High Court: No Section 68 Addition for Genuine Share Investments

High Court: No Section 68 Addition for Genuine Share Investments

This case involves the Principal Commissioner of Income Tax challenging the Income Tax Appellate Tribunal's decision to delete additions made under Section 68 of the Income Tax Act for share investments in Acquatic Remedies Pvt. Ltd. The High Court upheld the Tribunal's order, finding that the company had provided sufficient evidence to prove the genuineness of the share investments.

Dive into the details by reading the original court order's judgement here.

Caselaw Name:

Principal Commiossioner of Income Tax Vs Acquatic Remedies Pvt. Ltd

Income Tax Appeal No. 83 of 2016

Key Takeaways:

1. Additions under Section 68 cannot be made if the assessee provides sufficient evidence of the identity, creditworthiness, and genuineness of share investments.


2. The requirement to explain the "source of the source" for share investments is only applicable from Assessment Year 2013-14 onwards.


3. The court's decision reinforces the importance of maintaining proper documentation for share investments.

Issue:

Was the Income Tax Appellate Tribunal justified in deleting the addition made under Section 68 of the Income Tax Act for share investments in Acquatic Remedies Pvt. Ltd?

Facts:

- The case covers Assessment Years 2005-06 to 2009-10.


- A survey was conducted on M/s.
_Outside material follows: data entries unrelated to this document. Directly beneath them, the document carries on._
Lemma board_get_3x3 (b : Board) (r c : Z) :
  is_3x3 b -> 0 <= r <= 2 -> 0 <= c <= 2 ->
  board_get b r c = Ret (cell_at b (Z.to_nat r) (Z.to_nat c)).
Proof.
  intros Hb Hr Hc. apply is_3x3_inv in Hb.
  destruct Hb as (a0 & a1 & a2 & b0 & b1 & b2 & c0 & c1 & c2 & ->).
  assert (r = 0 \/ r = 1 \/ r = 2) as [->|[->| ->]] by lia;
    (assert (c = 0 \/ c = 1 \/ c = 2) as [->|[->| ->]] by lia); reflexivity.
Qed.

Lemma check_winner_total (b : Board) :
  is_3x3 b -> exists w, check_winner b = Ret w.
Proof. intros Hb. rewrite (check_winner_3x3 _ Hb). eauto. Qed.

Lemma click_cell_range (x y : Z) :
  0 <= x < WIDTH -> 0 <= y < HEIGHT ->
  0 <= (click_cell x y).1 <= 2 /\ 0 <= (click_cell x y).2 <= 2.
Proof.
  unfold click_cell, WIDTH, HEIGHT. cbn [fst snd].
  change (600 / 3) with 200. intros Hx Hy.
  assert (0 <= y / 200 < 3)
    by (split; [apply Z.div_pos | apply Z.div_lt_upper_bound]; lia).
  assert (0 <= x / 200 < 3)
    by (split; [apply Z.div_pos | apply Z.div_lt_upper_bound]; lia).
  lia.
Qed.

(** ** What one event and one received object do *)

(** A mouse press either changes nothing, or places the local mark on an
    empty cell, writes that cell's coordinates to the socket and hands the
    turn over. *)
Lemma on_event_cases (n : Network) (g g' : game) (ev : event) (log : list effect) :
  on_event n g ev = Ret (g', log) ->
  (log = [] /\ board g' = board g /\ winner g' = winner g
   /\ is_my_turn g' = is_my_turn g /\ mark g' = mark g
   /\ (ev <> QUIT -> g' = g))
  \/ (exists x y b' w,
        ev = MOUSEBUTTONDOWN x y /\ y < HEIGHT
        /\ is_my_turn g = true /\ winner g = None /\ conn_up n = true
        /\ board_get (board g) (click_cell x y).1 (click_cell x y).2 = Ret None
        /\ board_set (board g) (click_cell x y).1 (click_cell x y).2
             (Some (mark g)) = Ret b'
        /\ check_winner b' = Ret w
        /\ g' = mkGame b' w false (mark g) (running g)
        /\ log = [BoardWrite (click_cell x y).1 (click_cell x y).2 (mark g);
                  SockWrite (Pickle.dumps (click_cell x y))]).
Proof.
  destruct ev as [|x y|]; loop_cbn.
  - intros [= <- <-]. left. by split_and!.
  - destruct (is_my_turn g) eqn:Hturn; loop_cbn;
      [|intros [= <- <-]; left; by split_and!].
    destruct (winner g) as [o|] eqn:Hwin; loop_cbn;
      [intros [= <- <-]; left; by split_and!|].
    destruct (y <? HEIGHT) eqn:Hy; [|intros [= <- <-]; left; by split_and!].
    destruct (click_cell x y) as [row col] eqn:Hcell. loop_cbn.
    destruct (board_get (board g) row col) as [[m|]|e] eqn:Hget; loop_cbn;
      [intros [= <- <-]; left; by split_and!| |discriminate].
    destruct (board_set (board g) row col (Some (mark g))) as [b'|e] eqn:Hset;
      [|discriminate]. loop_cbn.
    unfold send, sendall.
    destruct (conn_up n) eqn:Hup; [|discriminate]. loop_cbn.
    destruct (check_winner b') as [w|e] eqn:Hw; [|discriminate]. loop_cbn.
    intros [= <- <-]. right.
    exists x, y, b', w. rewrite Hcell. loop_cbn.
    split_and!; try done. lia.
  - intros [= <- <-]. left. by split_and!.
Qed.

(** A received object either changes nothing, or places the opponent's
    mark at the received coordinates and takes the turn. *)
Lemma on_data_cases (g g' : game) (data : pyobj) (log : list effect) :
  on_data g data = Ret (g', log) ->
  (log = [] /\ g' = g)
  \/ (exists ri ci row row' b' w,
        data = PyTuple [PyInt ri; PyInt ci]
        /\ is_my_turn g = false /\ winner g = None
        /\ Py.getitem (board g) ri = Ret row
        /\ Py.setitem row ci (Some (other_mark (mark g))) = Ret row'
        /\ Py.setitem (board g) ri row' = Ret b'
        /\ check_winner b' = Ret w
        /\ g' = mkGame b' w true (mark g) (running g)
        /\ log = [BoardWrite ri ci (other_mark (mark g))]).
Proof.
  unfold on_data.
  destruct (py_truthy data && negb (is_my_turn g) && is_None (winner g)) eqn:Hguard;
    [|intros [= <- <-]; by left].
  apply andb_true_iff in Hguard as [Hguard Hwin].
  apply andb_true_iff in Hguard as [_ Hturn].
  apply negb_true_iff in Hturn.
  destruct (winner g) as [o|] eqn:Hw0; [discriminate|].
  destruct data as [|z|[|r [|c [|? ?]]]]; try discriminate.
  destruct r as [|ri|?]; try discriminate.
  loop_cbn.
  destruct (Py.getitem (board g) ri) as [row|e] eqn:Hget; loop_cbn; [|discriminate].
  destruct c as [|ci|?]; try discriminate. loop_cbn.
  destruct (Py.setitem row ci (Some (other_mark (mark g)))) as [row'|e] eqn:Hrow;
    loop_cbn; [|discriminate].
  destruct (Py.setitem (board g) ri row') as [b'|e] eqn:Hset; loop_cbn; [|discriminate].
  destruct (check_winner b') as [w|e] eqn:Hw; loop_cbn; [|discriminate].
  intros [= <- <-]. right.
  exists ri, ci, row, row', b', w. by split_and!.
Qed.

(** ** Turn bookkeeping *)

Lemma iter_shift {A} (f : A -> A) (k : nat) (x : A) :
  Nat.iter k f (f x) = f (Nat.iter k f x).
Proof. induction k as [|k IH]; [reflexivity|]. by rewrite !Nat.iter_succ, IH. Qed.

Lemma alternate_app (m : symbol) (a b : nat) :
  alternate m (a + b) = alternate m a ++ alternate (Nat.iter a other_mark m) b.
Proof.
  revert m. induction a as [|a IH]; intros m; [reflexivity|].
  cbn [Nat.add alternate app]. rewrite IH, Nat.iter_succ.
  by rewrite (iter_shift other_mark a m).
Qed.

Lemma turns_taken_refl (g g' : game) :
  mark g' = mark g -> is_my_turn g' = is_my_turn g -> turns_taken g [] g'.
Proof.
  intros Hm Ht. unfold turns_taken, turn_owner. cbn. rewrite Hm, Ht. done.
Qed.
(** * faadibruno.py: partitions, Faà di Bruno's formula, Taylor inversion

    A shallow embedding of [faadibruno.py].  Python generators are modelled
    by the list of the values they yield, Python integers by [Z] (counts and
    loop indices that are non-negative by construction by [nat]), and the
    numbers the arithmetic runs on by the normalised rationals [Qc], which
    is what the code computes when it is fed [fractions.Fraction] values.
    Exceptions are modelled by an error monad. *)

From Stdlib Require Import List ZArith QArith Qcanon Lia Permutation Sorted Bool Arith Field.
Import ListNotations.

Open Scope Z_scope.

(** ** Python primitives *)

Module Py.

(** The exceptions the code can raise. *)
Inductive exn : Set :=
| IndexError
| ZeroDivisionError.

Inductive result (A : Type) : Type :=
| Ok (a : A)
| Raise (e : exn).
Arguments Ok {A} a.
Arguments Raise {A} e.

Definition bind {A B : Type} (m : result A) (k : A -> result B) : result B :=
  match m with
  | Ok a => k a
  | Raise e => Raise e
  end.

(** [for x in l: acc = body(acc, x)], stopping at the first exception. *)
Fixpoint foldM {A B : Type} (body : B -> A -> result B) (l : list A) (acc : B)
  : result B :=
  match l with
  | [] => Ok acc
  | x :: l' => bind (body acc x) (foldM body l')
  end.

(** [range(a, b)]. *)
Definition range (a b : Z) : list Z :=
  map (fun k => a + Z.of_nat k) (seq 0 (Z.to_nat (b - a))).

(** [l[i]], with Python's negative indices. *)
Definition getitem {A : Type} (l : list A) (i : Z) : result A :=
  let j := if i <? 0 then i + Z.of_nat (length l) else i in
  if j <? 0 then Raise IndexError
  else match nth_error l (Z.to_nat j) with
       | Some a => Ok a
       | None => Raise IndexError
       end.

(** [[0]*k]: the empty list when [k] is not positive. *)
Definition zeros (k : Z) : list nat := repeat 0%nat (Z.to_nat k).
(* ===== verification/Catalog.v ===== *)
(** * The market catalog and the deterministic demo identities

    [app/market_catalog.py], [app/demo_identities.py] and
    [app/services/demo_market.py]: the closed product and delivery-point
    identities every market record refers to, and the synthetic organizations
    the provenance policy names.  The registries ([PRODUCTS_BY_ID], ...) are
    computed from the tuples, as in the code. *)

From S2P Require Import Prelude.

(** ** Products *)

Inductive MarketProduct :=
  | BIO_METHANOL | E_METHANOL | BIO_ETHANOL | SYNTHETIC_ETHANOL | B30 | B100.

#[export] Instance MarketProduct_eq_dec : EqDecision MarketProduct.
Proof. solve_decision. Defined.

(** The enum's [value]. *)
Definition market_product_value (p : MarketProduct) : string :=
  match p with
  | BIO_METHANOL => "BIO_METHANOL"
  | E_METHANOL => "E_METHANOL"
  | BIO_ETHANOL => "BIO_ETHANOL"
  | SYNTHETIC_ETHANOL => "SYNTHETIC_ETHANOL"
  | B30 => "B30"
  | B100 => "B100"
  end.

Definition B30_SPECIFICATION_STANDARD : string := "ISO 8217:2024 RF 380".
Definition B100_SPECIFICATION_STANDARD : string := "ISO 8217:2024 DFA".

(** [min_lot_size] is in hundredths of the unit, like every stored quantity. *)
Record ProductSpec := MkProductSpec {
  ps_id : uuid;
  ps_market_product : MarketProduct;
  ps_name : string;
  ps_fuel_type : string;
  ps_fuel_grade : string;
  ps_unit : string;
  ps_min_lot_size : Z;
  ps_spec_description : string;
}.

Record DeliveryPointSpec := MkDeliveryPointSpec {
  ds_id : uuid;
  ds_name : string;
  ds_region : string;
  ds_timezone : string;
}.

Definition CANONICAL_PRODUCTS : list ProductSpec := [
  MkProductSpec 0x9510c7136e395080add30a7c29657b79 BIO_METHANOL
    "Bio Methanol" "Methanol" "Bio" "MT" 20000
    "Bio-methanol produced from biogenic feedstocks for marine fuel use";
  MkProductSpec 0xf9b20492b44559cdb292a386d913f488 E_METHANOL
    "e-Methanol" "Methanol" "E" "MT" 20000
    "Synthetic methanol produced from renewable hydrogen and captured CO2";
  MkProductSpec 0xc4a688bef7c25edc8f936b34e387609c BIO_ETHANOL
    "Bio Ethanol" "Ethanol" "Bio" "MT" 20000
    "Second-generation bioethanol from waste feedstocks";
  MkProductSpec 0xd186bffb766d59448825989abbdcfc46 SYNTHETIC_ETHANOL
    "Synthetic Ethanol" "Ethanol" "Synthetic" "MT" 20000
    "Synthetic ethanol produced via power-to-liquids or equivalent synthetic pathways";
  MkProductSpec 0xc4cecebc3d2d5840802157a9a11bc673 B30
    "B30" "Biofuel" "B30" "MT" 20000
    "30% FAME by volume blended with 70% VLSFO; finished blend meets ISO 8217:2024 RF 380 with sulphur at most 0.50% by mass";
  MkProductSpec 0x74eb9cb5f0e355f1b82cfe29b7c45bf5 B100
    "B100" "Biofuel" "B100" "MT" 20000
    "100% FAME, excluding HVO; finished fuel meets ISO 8217:2024 DFA with sulphur at most 0.10% by mass"
].

Definition CANONICAL_DELIVERY_POINTS : list DeliveryPointSpec := [
  MkDeliveryPointSpec 0x78281fb3e7265396802e34b01fda21e8 "Dalian" "Asia" "Asia/Shanghai";
  MkDeliveryPointSpec 0x262d36ae6f355785b9e89e221b0f1b78 "Busan" "Asia" "Asia/Seoul";
  MkDeliveryPointSpec 0x633c0593f9b952adabe5a0285f6888d3 "Shanghai" "Asia" "Asia/Shanghai";
  MkDeliveryPointSpec 0x73835e92820e584b8280bb61c63aa28e "Singapore" "Asia" "Asia/Singapore";
  MkDeliveryPointSpec 0x1379d36c1ca955b79c0d5235a0ba1f36 "Rotterdam" "Europe" "Europe/Amsterdam";
  MkDeliveryPointSpec 0xa083db06b05056c2a2743897eac2fdae "Houston" "Americas" "America/Chicago";
  MkDeliveryPointSpec 0x1be2a5cbfc345e888b157f7d0fd6e534 "Los Angeles" "Americas" "America/Los_Angeles";
  MkDeliveryPointSpec 0xa47624444e0b5bc1b647a185047adae5 "Santos" "Americas" "America/Sao_Paulo"
].

Definition PRODUCTS_BY_CODE : gmap string ProductSpec :=
  list_to_map ((λ spec, (market_product_value (ps_market_product spec), spec)) <$> CANONICAL_PRODUCTS).

Definition PRODUCTS_BY_ID : gmap uuid ProductSpec :=
  list_to_map ((λ spec, (ps_id spec, spec)) <$> CANONICAL_PRODUCTS).

Definition PRODUCT_IDS : gmap string uuid := ps_id <$> PRODUCTS_BY_CODE.

Definition product_id_of (code : string) : uuid := default 0%N (PRODUCT_IDS !! code).

Definition BIOFUEL_SPECIFICATION_STANDARDS : gmap uuid string :=
  list_to_map [ (product_id_of "B30", B30_SPECIFICATION_STANDARD);
                (product_id_of "B100", B100_SPECIFICATION_STANDARD) ].

Definition DELIVERY_POINTS_BY_ID : gmap uuid DeliveryPointSpec :=
  list_to_map ((λ spec, (ds_id spec, spec)) <$> CANONICAL_DELIVERY_POINTS).

(** [tuple(PRODUCTS_BY_CODE)]: the keys in insertion order. *)
Definition MARKET_PRODUCT_CODES : list string :=
  (λ spec, market_product_value (ps_market_product spec)) <$> CANONICAL_PRODUCTS.

Definition APPROVED_MARKET_PRODUCTS : list string := MARKET_PRODUCT_CODES.

(** The [for] loop of [derive_market_product]: the first exact label match. *)
Definition derive_market_product (name fuel_type fuel_grade : string) : option MarketProduct :=
  ps_market_product <$>
    head (filter (λ spec, (name, fuel_type, fuel_grade)
                          = (ps_name spec, ps_fuel_type spec, ps_fuel_grade spec))
                 CANONICAL_PRODUCTS).

(** ** Demo identities *)

Definition DEMO_SEED_BUYERS : list (uuid * string) := [
  (0x4da7b28534ee54439406f96b4ed1a251, "Verdaxis Demo Buyer 01");
  (0x0dbce57620265925ab66674d505e98ad, "Verdaxis Demo Buyer 02");
  (0x3cd0bc8a0e925eb89ae33c87a7460a6a, "Verdaxis Demo Buyer 03");
  (0x277491dfcb0d5f2da2cf5746829c6da6, "Verdaxis Demo Buyer 04");
  (0x3b302066d65c5c3e8fcc70b3da3bcafd, "Verdaxis Demo Buyer 05") ]%N.

Definition DEMO_SEED_SUPPLIERS : list (uuid * string * string) := [
  (0x79609f480a3e560ea1e163d90601d84a, "Verdaxis Demo Supplier 01", "MAJOR_TRADER");
  (0x2c4e387ede225adbad889274ba84ebe1, "Verdaxis Demo Supplier 02", "MAJOR_TRADER");
  (0x612953c7567a58b3bc42ee817d2bbe74, "Verdaxis Demo Supplier 03", "TIER_1_PRODUCER");
  (0x93ccda0954b353eeafc0759d3048161f, "Verdaxis Demo Supplier 04", "REGIONAL_SUPPLIER");
  (0x82426590096354869b05f81e97afe6ef, "Verdaxis Demo Supplier 05", "MAJOR_TRADER") ]%N.

Definition DEMO_ACCOUNT_BUYER_ORG_ID : uuid := 0xacc3f20afe9444639029a55e35634eb7.
Definition DEMO_ACCOUNT_SELLER_ORG_ID : uuid := 0xc9c1ccbf66fe4a1bb171fe4f7ddc31a4.
Definition DEMO_ACTIVITY_BUYER_ORG_ID : uuid := 0x7cc771150a9f4ec48c7405aa10050111.
Definition DEMO_ACTIVITY_SELLER_ORG_ID : uuid := 0xd1e43e553fb04b5e9f0b93aa10050222.

Definition CANONICAL_DEMO_ORG_NAMES : gmap uuid string :=
  list_to_map
    (DEMO_SEED_BUYERS
     ++ ((λ x, (x.1.1, x.1.2)) <$> DEMO_SEED_SUPPLIERS)
     ++ [ (DEMO_ACCOUNT_BUYER_ORG_ID, "Verdaxis Demo Buyer 06");
          (DEMO_ACCOUNT_SELLER_ORG_ID, "Verdaxis Demo Supplier 06");
          (DEMO_ACTIVITY_BUYER_ORG_ID, "Verdaxis Demo Buyer Activity");
          (DEMO_ACTIVITY_SELLER_ORG_ID, "Verdaxis Demo Supplier Activity") ]).

Definition DEMO_MARKET_ORG_IDS : gset uuid := dom CANONICAL_DEMO_ORG_NAMES.

Definition DEMO_ACTIVITY_ORG_IDS : gset uuid :=
  {[ DEMO_ACTIVITY_BUYER_ORG_ID; DEMO_ACTIVITY_SELLER_ORG_ID ]}.

(** [UUID(f"9e63f7a1-0000-4000-8000-{number:012d}")]: the last twelve hex
    digits of the UUID spell [number] in decimal, so 11..14 are 0x11..0x14. *)
Definition KNOWN_TEST_ORG_IDS : gset uuid :=
  list_to_set
    ((λ low, (0x9e63f7a1000040008000000000000000 + low)%N)
       <$> [0x1; 0x2; 0x3; 0x4; 0x11; 0x12; 0x13; 0x14]%N).

Definition is_demo_market_organization (organization_id : option uuid) : bool :=
  match organization_id with
  | Some o => bool_decide (o ∈ DEMO_MARKET_ORG_IDS)
  | None => false
  end.

(** ** Well-formedness of the catalog *)

Lemma canonical_product_ids_nodup : NoDup (ps_id <$> CANONICAL_PRODUCTS).
Proof. apply (bool_decide_unpack _). vm_compute. exact I. Qed.

Lemma canonical_product_labels_nodup :
  NoDup ((λ s, (ps_name s, ps_fuel_type s, ps_fuel_grade s)) <$> CANONICAL_PRODUCTS).
Proof. apply (bool_decide_unpack _). vm_compute. exact I. Qed.

Lemma derive_market_product_spec spec :
  spec ∈ CANONICAL_PRODUCTS →
  derive_market_product (ps_name spec) (ps_fuel_type spec) (ps_fuel_grade spec)
  = Some (ps_market_product spec).
Proof.
  intros Hin. cut (Forall (λ s,
    derive_market_product (ps_name s) (ps_fuel_type s) (ps_fuel_grade s)
    = Some (ps_market_product s)) CANONICAL_PRODUCTS).
  { rewrite Forall_forall. auto. }
  apply (bool_decide_unpack _). vm_compute. exact I.
Qed.

Lemma derive_market_product_Some name fuel_type fuel_grade p :
  derive_market_product name fuel_type fuel_grade = Some p →
  ∃ spec, spec ∈ CANONICAL_PRODUCTS ∧ ps_market_product spec = p ∧
    (name, fuel_type, fuel_grade) = (ps_name spec, ps_fuel_type spec, ps_fuel_grade spec).
Proof.
  unfold derive_market_product. rewrite fmap_Some.
  intros (spec & Hh & ->). exists spec.
  destruct (filter _ CANONICAL_PRODUCTS) as [|s l] eqn:Hf; [done|].
  cbn in Hh. inversion Hh; subst s; clear Hh.
  assert (spec ∈ filter (λ spec, (name, fuel_type, fuel_grade)
    = (ps_name spec, ps_fuel_type spec, ps_fuel_grade spec)) CANONICAL_PRODUCTS)
    as (? & ?)%list_elem_of_filter by (rewrite Hf; left); done.
Qed.

Lemma demo_activity_orgs_are_demo : DEMO_ACTIVITY_ORG_IDS ⊆ DEMO_MARKET_ORG_IDS.
Proof. apply (bool_decide_unpack _). vm_compute. exact I. Qed.

Lemma demo_activity_orgs_distinct : DEMO_ACTIVITY_BUYER_ORG_ID ≠ DEMO_ACTIVITY_SELLER_ORG_ID.
Proof. done. Qed.

Lemma demo_and_test_orgs_disjoint : DEMO_MARKET_ORG_IDS ## KNOWN_TEST_ORG_IDS.
Proof. apply (bool_decide_unpack _). vm_compute. exact I. Qed.
(* ===== verification/AvailabilityWindows.v ===== *)
(** * Delivery windows

    [app/services/availability_windows.py]: the grammar of an
    [availability_window], its canonical form, the first day and the exclusive
    expiry of a window, the order windows are listed in and the windows open
    to new orders.  The regular expressions are recognisers returning their
    named groups; text is ASCII. *)

From Stdlib Require Import Ascii.
From S2P Require Import Prelude Calendar.
Local Open Scope Z_scope.

Definition SPOT_WINDOW : string := "SPOT".
Definition FORWARD_QUARTER_COUNT : nat := 5 * 4.

(** ** The regular expressions *)

Definition in_range (c : Ascii.ascii) (lo hi : N) : bool :=
  bool_decide (lo ≤ Ascii.N_of_ascii c ≤ hi)%N.

(** [\d] *)
Definition is_digit (c : Ascii.ascii) : bool := in_range c 48 57.

#[local] Arguments in_range : simpl never.
#[local] Arguments is_digit : simpl never.

(** [^(?P<year>\d{4})] and the text after it. *)
Definition take_year (s : string) : option (string * string) :=
  match s with
  | String a (String b (String c (String d rest))) =>
      if is_digit a && is_digit b && is_digit c && is_digit d
      then Some (String a (String b (String c (String d ""))), rest)
      else None
  | _ => None
  end.

(** [^(?P<year>\d{4})-(?P<month>0[1-9]|1[0-2])$] *)
Definition MONTH_WINDOW_RE (s : string) : option (string * string) :=
  '(year, rest) ← take_year s;
  match rest with
  | String dash (String t (String u "")) =>
      if Ascii.eqb dash "-"%char
         && ((Ascii.eqb t "0"%char && in_range u 49 57) || (Ascii.eqb t "1"%char && in_range u 48 50))
      then Some (year, String t (String u ""))
      else None
  | _ => None
  end.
Globe Pharma on September 1, 2009, revealing bogus accommodation bills issued to various concerns, including the assessee.


- A search operation was conducted on the assessee's premises on September 9, 2010.


- The Assessing Officer made additions under Section 68 for unexplained share capital, among other additions.


- The Commissioner of Income Tax (Appeals) partly allowed the assessee's appeal.


- The Income Tax Appellate Tribunal allowed the assessee's appeal, deleting the additions.

Arguments:

Revenue's Arguments:


1. The identity and creditworthiness of the shareholders were not established.


2. The genuineness of the transactions was not proven.


Assessee's Arguments:

1. PAN numbers, affidavits, and bank statements of shareholders were provided.


2. The assessee had discharged its initial burden of proof.

Key Legal Precedents:

1. Commissioner of Income Tax-1 V/s. M/s. Gagandeep Infrastructure Pvt. Ltd. (Income Tax Appeal No. 1613 of 2014)

- March 20, 2017


2. The Pr. Commissioner of Income Tax-5 V/S. M/s. SDB Estate Pvt. Ltd. (Income Tax Appeal No. 1356 of 2015)

- March 27, 2018


3. Commissioner of Income

-Tax Vs. Nipun Builders & Developers Pvt. Ltd. 350 ITR 407


These cases established that the requirement to explain the "source of the source" for share investments is only applicable from Assessment Year 2013-14 onwards.

Judgement:

The High Court dismissed the Revenue's appeal and upheld the Tribunal's order. The court found that:


1. The assessee had provided sufficient evidence of the shareholders' identity and creditworthiness.


2. The requirement to prove the "source of the source" was not applicable for the assessment years in question.


3. The Revenue's case was based on surmise and lacked concrete evidence.

FAQs:

Q1: What is Section 68 of the Income Tax Act?

A1: Section 68 deals with unexplained cash credits. It allows the tax department to tax any sum found credited in the books of an assessee for which they cannot offer a satisfactory explanation.


Q2: What evidence is required to prove the genuineness of share investments

A2: Evidence may include PAN numbers of investors, affidavits, bank statements showing fund transfers, and copies of income tax returns of the investors.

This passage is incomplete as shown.